The following story was submitted by Richard Salsano, son of Carmine Salsano, waist gunner on the Staver Hyndman crew of the 603rd.
This is one of the many stories that my father told me regarding one of the many missions he and his crew had during World War II.
Before his mission to Merseburg, Germany on November 21, 1944, Chaplain Walter Sullivan saw my father and asked him if he wanted a prayer missal for his personal use and to give to any of his buddies. My father said, Give me all the prayer books you can. The Chaplain gave him 35 prayer missals.
My father then took the prayer missals and put all of them inside his airplane, a B-17-G Flying Fortress. My father put the prayer missals in every part of the airplane - in the cockpit and in all the other compartments, underneath the ammo boxes, especially where he was stationed, in the waist-machine-gun area in the middle of the airplane.
During this mission, enemy fighter planes attacked the squadron and flak from the enemy anti-aircraft guns on the ground hit my fathers airplane, piloted by Staver Hyndman. It was shot up pretty bad. There were holes everywhere. The enemy shells went through the outside of the airplane and into the inside of the plane.

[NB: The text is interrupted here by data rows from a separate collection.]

Lemma decode_timer_witness :
  runs (sense_voice_decode_internal default_build example_tensors example_ctx
          example_state 4)
       trace_ok (true, state_ok)
  /\ ((true = false -> state_ok = example_state)
      /\ (true = true ->
          exists t0 t1 mid,
            trace_ok = EvTimeUs t0 :: mid ++ [EvTimeUs t1]
            /\ forallb (fun ev => negb (is_time ev)) mid = true
            /\ t_decode_us state_ok
               = wrap_int64 (t_decode_us example_state + wrap_int64 (t1 - t0))
            /\ (0 <= t0 <= t1 -> t1 < 2 ^ 63 ->
                0 <= t_decode_us example_state ->
                t_decode_us example_state + (t1 - t0) < 2 ^ 63 ->
                t_decode_us state_ok = t_decode_us example_state + (t1 - t0)))).
Proof.
  split; [exact example_run_ok|].
  apply (decode_timer default_build example_tensors example_ctx example_state 4).
  exact example_run_ok.
Defined.

Lemma decode_failure_witness :
  runs (sense_voice_decode_internal default_build example_tensors example_ctx
          example_state 4)
       trace_compute_fails (false, example_state)
  /\ (alloc_failed trace_compute_fails \/ compute_failed trace_compute_fails)
  /\ (false = false /\ ids example_state = ids example_state
      /\ example_state = example_state).
Proof.
  assert (Hfail : alloc_failed trace_compute_fails
                  \/ compute_failed trace_compute_fails).
  { right. exists GGML_STATUS_FAILED. split; [|discriminate].
    vm_compute. apply list_elem_of_singleton. reflexivity. }
  split; [exact example_run_compute_fails|]. split; [exact Hfail|].
  apply (decode_failure default_build example_tensors example_ctx example_state 4
           trace_compute_fails).
  - exact example_run_compute_fails.
  - exact Hfail.
Defined.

One shell hit an ammo box next to my father and fragments of an exploding shell just missed him.
The airplane was shot up pretty bad. The hydraulic oil lines and the landing gear were damaged. They knew that they could not return to their base in England, and with one crew member wounded badly, navigator Ken Carlson, the pilot told the crew to put a parachute on the wounded crew member and let him bail out of the aircraft. My father suggested that since the airplane was not on fire, try to keep the airplane flying. As the pilot headed towards home, they encountered an Allied fighter plane and the pilot motioned to the pilot of my fathers airplane to follow him to his base. They followed him for over an hour and during that time they threw everything out of the plane in order to lighten the load and save fuel.
When they tried to dismantle the ball turret, the bolts bent and the turret was just hanging down from the plane. Coming in for a landing with only two engines and their landing gear badly damaged, they knew that they had to crash land. Approaching the runway, there was a large building in the shape of a barn as camouflage, made out of hay. The pilot made the ball turret hit the barn to make it fall off and then he belly-landed the airplane. When they came to a stop, they realized what had happened. The runway was lined with a tarpaper covering over a grass field. Thus, there were no sparks created when the metal fuselage hit the ground. They found out that the base was in Bruges, Belgium.
When they checked the inside of the airplane - they noticed that the airplane looked like a piece of Swiss Cheese - but wherever my father put a prayer missal, the bullets and flak missed. God was with them.
Other crew members aboard that day were Allen Gidcumb, co-pilot; Dalton Ebbeson, bombardier; Charles Gray, engineer-gunner; Charles Jones, radio; Carl Stanley, ball turret; and Robert McLaughlin, tail gunner.
For his piloting action that day, Staver Hyndman was awarded the Distinguished Flying Cross.